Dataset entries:
···
(* ===== verification/PluginHost.v ===== *)
(** * The plugin host (src/plugin/plugin.c)

    The registry of plugins, the key queue of each, the dispatch of key presses
    and of responses, enabling and disabling.  [nsr_plugin_entry_t] is the C
    structure (its fields [input_grabbed], [crash_countdown_active] and
    [crash_start_time] are never used); a response buffer is its text, empty when
    it was freed or reset.  The operating system is the script [os] of RpcConn.v,
    passed along; [system] calls are reported in the result.  The drawing of
    [nsr_plugins_render] is not modelled. *)

From S2P Require Import Prelude CFloat JsonBuf JsonScan JsonDoc JsonRpc RpcConn PluginConfig.
From S2P Require Import Telemetry Topology PluginDocs.

Definition NSR_MAX_PLUGINS : Z := 32.
Definition NSR_PLUGIN_KEY_QUEUE : Z := 8.
Definition NSR_PLUGIN_MODAL_KEY_INTERVAL_MS : Z := 120.
Definition NSR_PLUGIN_KEY_COALESCE_MS : Z := 40.

Record nsr_key_event_t := mk_event {
  ev_ch : Z;
  ev_modal_input : bool;
}.

Record nsr_plugin_entry_t := mk_entry {
  e_name : cstr;
  e_path : cstr;
  e_description : cstr;
  e_enabled : bool;
  e_initialized : bool;
  e_dead : bool;
  e_rpc : nsr_json_rpc_t;
  last_render_resp : cstr;
  last_render_hops_resp : cstr;
  render_pending : bool;
  render_hops_pending : bool;
  on_key_pending : bool;
  is_modal : bool;
  pending_render_id : Z;
  pending_render_hops_id : Z;
  pending_on_key_id : Z;
  last_on_key_ms : Z;
  reserved_keys : cstr;
  key_queue : list nsr_key_event_t;
  key_queue_head : Z;
  key_queue_count : Z;
  last_key_ch : Z;
  last_key_ms : Z;
  pending_open_editor : bool;
  pending_open_editor_file : cstr;
}.

(** *** Field updates *)

Definition with_rpc (e : nsr_plugin_entry_t) (r : nsr_json_rpc_t) : nsr_plugin_entry_t :=
  mk_entry (e_name e) (e_path e) (e_description e) (e_enabled e) (e_initialized e) (e_dead e) r
    (last_render_resp e) (last_render_hops_resp e) (render_pending e) (render_hops_pending e)
    (on_key_pending e) (is_modal e) (pending_render_id e) (pending_render_hops_id e)
    (pending_on_key_id e) (last_on_key_ms e) (reserved_keys e) (key_queue e) (key_queue_head e)
    (key_queue_count e) (last_key_ch e) (last_key_ms e) (pending_open_editor e)
    (pending_open_editor_file e).

Definition with_flags (e : nsr_plugin_entry_t) (initialized dead : bool) : nsr_plugin_entry_t :=
  mk_entry (e_name e) (e_path e) (e_description e) (e_enabled e) initialized dead (e_rpc e)
    (last_render_resp e) (last_render_hops_resp e) (render_pending e) (render_hops_pending e)
    (on_key_pending e) (is_modal e) (pending_render_id e) (pending_render_hops_id e)
    (pending_on_key_id e) (last_on_key_ms e) (reserved_keys e) (key_queue e) (key_queue_head e)
    (key_queue_count e) (last_key_ch e) (last_key_ms e) (pending_open_editor e)
    (pending_open_editor_file e).

Definition with_enabled (e : nsr_plugin_entry_t) (b : bool) : nsr_plugin_entry_t :=
  mk_entry (e_name e) (e_path e) (e_description e) b (e_initialized e) (e_dead e) (e_rpc e)
    (last_render_resp e) (last_render_hops_resp e) (render_pending e) (render_hops_pending e)
    (on_key_pending e) (is_modal e) (pending_render_id e) (pending_render_hops_id e)
    (pending_on_key_id e) (last_on_key_ms e) (reserved_keys e) (key_queue e) (key_queue_head e)
    (key_queue_count e) (last_key_ch e) (last_key_ms e) (pending_open_editor e)
    (pending_open_editor_file e).

Definition with_modal (e : nsr_plugin_entry_t) (b : bool) : nsr_plugin_entry_t :=
  mk_entry (e_name e) (e_path e) (e_description e) (e_enabled e) (e_initialized e) (e_dead e)
    (e_rpc e) (last_render_resp e) (last_render_hops_resp e) (render_pending e)
    (render_hops_pending e) (on_key_pending e) b (pending_render_id e) (pending_render_hops_id e)
    (pending_on_key_id e) (last_on_key_ms e) (reserved_keys e) (key_queue e) (key_queue_head e)
    (key_queue_count e) (last_key_ch e) (last_key_ms e) (pending_open_editor e)
    (pending_open_editor_file e).

Definition with_render (e : nsr_plugin_entry_t) (resp : cstr) (p : bool) : nsr_plugin_entry_t :=
  mk_entry (e_name e) (e_path e) (e_description e) (e_enabled e) (e_initialized e) (e_dead e)
    (e_rpc e) resp (last_render_hops_resp e) p (render_hops_pending e) (on_key_pending e)
    (is_modal e) (pending_render_id e) (pending_render_hops_id e) (pending_on_key_id e)
    (last_on_key_ms e) (reserved_keys e) (key_queue e) (key_queue_head e) (key_queue_count e)
    (last_key_ch e) (last_key_ms e) (pending_open_editor e) (pending_open_editor_file e).

Definition with_hops_resp (e : nsr_plugin_entry_t) (resp : cstr) (p : bool) (id : Z) : nsr_plugin_entry_t :=
  mk_entry (e_name e) (e_path e) (e_description e) (e_enabled e) (e_initialized e) (e_dead e)
    (e_rpc e) (last_render_resp e) resp (render_pending e) p (on_key_pending e) (is_modal e)
    (pending_render_id e) id (pending_on_key_id e) (last_on_key_ms e) (reserved_keys e)
    (key_queue e) (key_queue_head e) (key_queue_count e) (last_key_ch e) (last_key_ms e)
    (pending_open_editor e) (pending_open_editor_file e).
(* ===== verification/Percentile.v ===== *)
(** * The percentile plugin (plugins/percentile/percentile.c)

    The plugin keeps two rings: [pctl_state_t], the last 4096 round-trip samples
    with their address, and [pctl_bucket_ring_t], per-minute aggregates of the
    last hour.  [ring_rep] relates a ring (slots, head, count) to the sequence it
    holds, oldest first.  The sample ring refines "the last 4096 accepted
    samples"; for samples that arrive in order of time the bucket ring refines
    "the last 60 minutes that saw a sample, each with all its samples", and the
    statistics of a window are the minimum, mean and maximum of those samples.
    The wall clock is a parameter of the operations that read it. *)

From stdpp Require Import sorting.
From S2P Require Import Prelude CFloat JsonBuf JsonScan JsonDoc JsonRpc.

Definition PCTL_SAMPLE_MAX : Z := 4096.
Definition PCTL_ADDR_MAX : Z := 48.
Definition PCTL_BUCKET_MAX : Z := 60.
Definition UINT64_MAX : Z := 2 ^ 64 - 1.

(** ** Data *)

Record pctl_sample_t := mk_sample {
  sm_rtt_us : Z;
  sm_ts_ms : Z;
  sm_addr : cstr;
}.

Record pctl_state_t := mk_samples {
  samples : list pctl_sample_t;
  s_head : Z;
  s_count : Z;
}.

Record pctl_bucket_t := mk_bucket {
  start_ms : Z;
  b_min_us : Z;
  b_max_us : Z;
  b_sum_us : Z;
  b_count : Z;
}.

Record pctl_bucket_ring_t := mk_buckets {
  buckets : list pctl_bucket_t;
  b_head : Z;
  b_ring_count : Z;
}.

Record pctl_stats_t := mk_stats {
  min_us : Z;
  max_us : Z;
  avg_us : Z;
  stats_valid : bool;
}.

Record pctl_window_t := mk_window {
  w_label : cstr;
  w_buckets : Z;
  w_window_ms : Z;
}.

Definition WINDOWS : list pctl_window_t :=
  [mk_window (str "1min") 1 60000; mk_window (str "5min") 5 300000;
   mk_window (str "15min") 15 900000; mk_window (str "1hr") 60 3600000].

#[export] Instance sample_inhabited : Inhabited pctl_sample_t := populate (mk_sample 0 0 []).
#[export] Instance bucket_inhabited : Inhabited pctl_bucket_t := populate (mk_bucket 0 0 0 0 0).

(** The static state of the plugin, zeroed by [main]. *)
Record pctl_globals := mk_globals {
  g_samples : pctl_state_t;
  g_buckets : pctl_bucket_ring_t;
}.

Definition zero_globals : pctl_globals :=
  {| g_samples := mk_samples (replicate 4096 inhabitant) 0 0;
     g_buckets := mk_buckets (replicate 60 inhabitant) 0 0 |}.

(** ** Operations *)

(** [(head + cap - n + i) % cap] on [uint32_t]. *)
Definition ring_idx (cap head n i : Z) : nat := Z.to_nat (u32 (head + cap - n + i) mod cap).

Definition bucket_start_ms (ts_ms : Z) : Z := ts_ms / 60000 * 60000.

(** The 47 bytes copied from [addr] hold its text up to that length. *)
Definition pctl_add (g : pctl_state_t) (addr : cstr) (rtt_us ts_ms : Z) : pctl_state_t :=
  if ceq (deref addr) NUL || (rtt_us =? 0) then g
  else
    let s := mk_sample rtt_us ts_ms (strncpy 47 addr) in
    {| samples := <[Z.to_nat (s_head g) := s]> (samples g);
       s_head := (s_head g + 1) mod PCTL_SAMPLE_MAX;
       s_count := if s_count g <? PCTL_SAMPLE_MAX then s_count g + 1 else s_count g |}.

Fixpoint find_bucket (g : pctl_bucket_ring_t) (start : Z) (ix : list nat) : option nat :=
  match ix with
  | [] => None
  | i :: ix' =>
      let idx := ring_idx PCTL_BUCKET_MAX (b_head g) (b_ring_count g) (Z.of_nat i) in
      if start_ms (buckets g !!! idx) =? start then Some idx else find_bucket g start ix'
  end.

(** The ring after the call and the index of the bucket returned. *)
Definition get_current_bucket (g : pctl_bucket_ring_t) (ts_ms : Z) : pctl_bucket_ring_t * nat :=
  let start := bucket_start_ms ts_ms in
  match find_bucket g start (seq 0 (Z.to_nat (b_ring_count g))) with
  | Some idx => (g, idx)
  | None =>
      let idx := Z.to_nat (b_head g) in
      ({| buckets := <[idx := mk_bucket start UINT64_MAX 0 0 0]> (buckets g);
          b_head := (b_head g + 1) mod PCTL_BUCKET_MAX;
          b_ring_count := if b_ring_count g <? PCTL_BUCKET_MAX then b_ring_count g + 1
                          else b_ring_count g |}, idx)
  end.

Definition add_to_bucket (b : pctl_bucket_t) (rtt_us : Z) : pctl_bucket_t :=
  {| start_ms := start_ms b;
     b_min_us := if rtt_us <? b_min_us b then rtt_us else b_min_us b;
     b_max_us := if b_max_us b <? rtt_us then rtt_us else b_max_us b;
     b_sum_us := u64 (b_sum_us b + rtt_us);
     b_count := u32 (b_count b + 1) |}.

Definition bucket_add (g : pctl_bucket_ring_t) (ts_ms rtt_us : Z) : pctl_bucket_ring_t :=
  let '(g, idx) := get_current_bucket g ts_ms in
  {| buckets := <[idx := add_to_bucket (buckets g !!! idx) rtt_us]> (buckets g);
     b_head := b_head g; b_ring_count := b_ring_count g |}.

Definition no_stats : pctl_stats_t := mk_stats 0 0 0 false.

(** The running minimum, maximum, sum and count of the two statistics loops. *)
Definition acc_t : Type := Z * Z * Z * Z.

Definition acc0 : acc_t := (UINT64_MAX, 0, 0, 0).

Definition acc_stats (a : acc_t) : pctl_stats_t :=
  let '(mn, mx, sum, count) := a in
  if count =? 0 then no_stats else mk_stats mn mx (sum / count) true.

Definition window_step (g : pctl_bucket_ring_t) (n : Z) (a : acc_t) (i : nat) : acc_t :=
  let '(mn, mx, sum, count) := a in
  let b := buckets g !!! ring_idx PCTL_BUCKET_MAX (b_head g) n (Z.of_nat i) in
  if b_count b =? 0 then a
  else (if b_min_us b <? mn then b_min_us b else mn,
        if mx <? b_max_us b then b_max_us b else mx,
        u64 (sum + b_sum_us b), u64 (count + b_count b)).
···
◆ **Work to complete**:
If a line falls between the first line of the data above and the line holding "last_render_resp : cstr;", inclusive, retype it exactly; retype no other line.

◆ **Written response**:
(* ===== verification/PluginHost.v ===== *)
(** * The plugin host (src/plugin/plugin.c)

    The registry of plugins, the key queue of each, the dispatch of key presses
    and of responses, enabling and disabling.  [nsr_plugin_entry_t] is the C
    structure (its fields [input_grabbed], [crash_countdown_active] and
    [crash_start_time] are never used); a response buffer is its text, empty when
    it was freed or reset.  The operating system is the script [os] of RpcConn.v,
    passed along; [system] calls are reported in the result.  The drawing of
    [nsr_plugins_render] is not modelled. *)

From S2P Require Import Prelude CFloat JsonBuf JsonScan JsonDoc JsonRpc RpcConn PluginConfig.
From S2P Require Import Telemetry Topology PluginDocs.

Definition NSR_MAX_PLUGINS : Z := 32.
Definition NSR_PLUGIN_KEY_QUEUE : Z := 8.
Definition NSR_PLUGIN_MODAL_KEY_INTERVAL_MS : Z := 120.
Definition NSR_PLUGIN_KEY_COALESCE_MS : Z := 40.

Record nsr_key_event_t := mk_event {
  ev_ch : Z;
  ev_modal_input : bool;
}.

Record nsr_plugin_entry_t := mk_entry {
  e_name : cstr;
  e_path : cstr;
  e_description : cstr;
  e_enabled : bool;
  e_initialized : bool;
  e_dead : bool;
  e_rpc : nsr_json_rpc_t;
  last_render_resp : cstr;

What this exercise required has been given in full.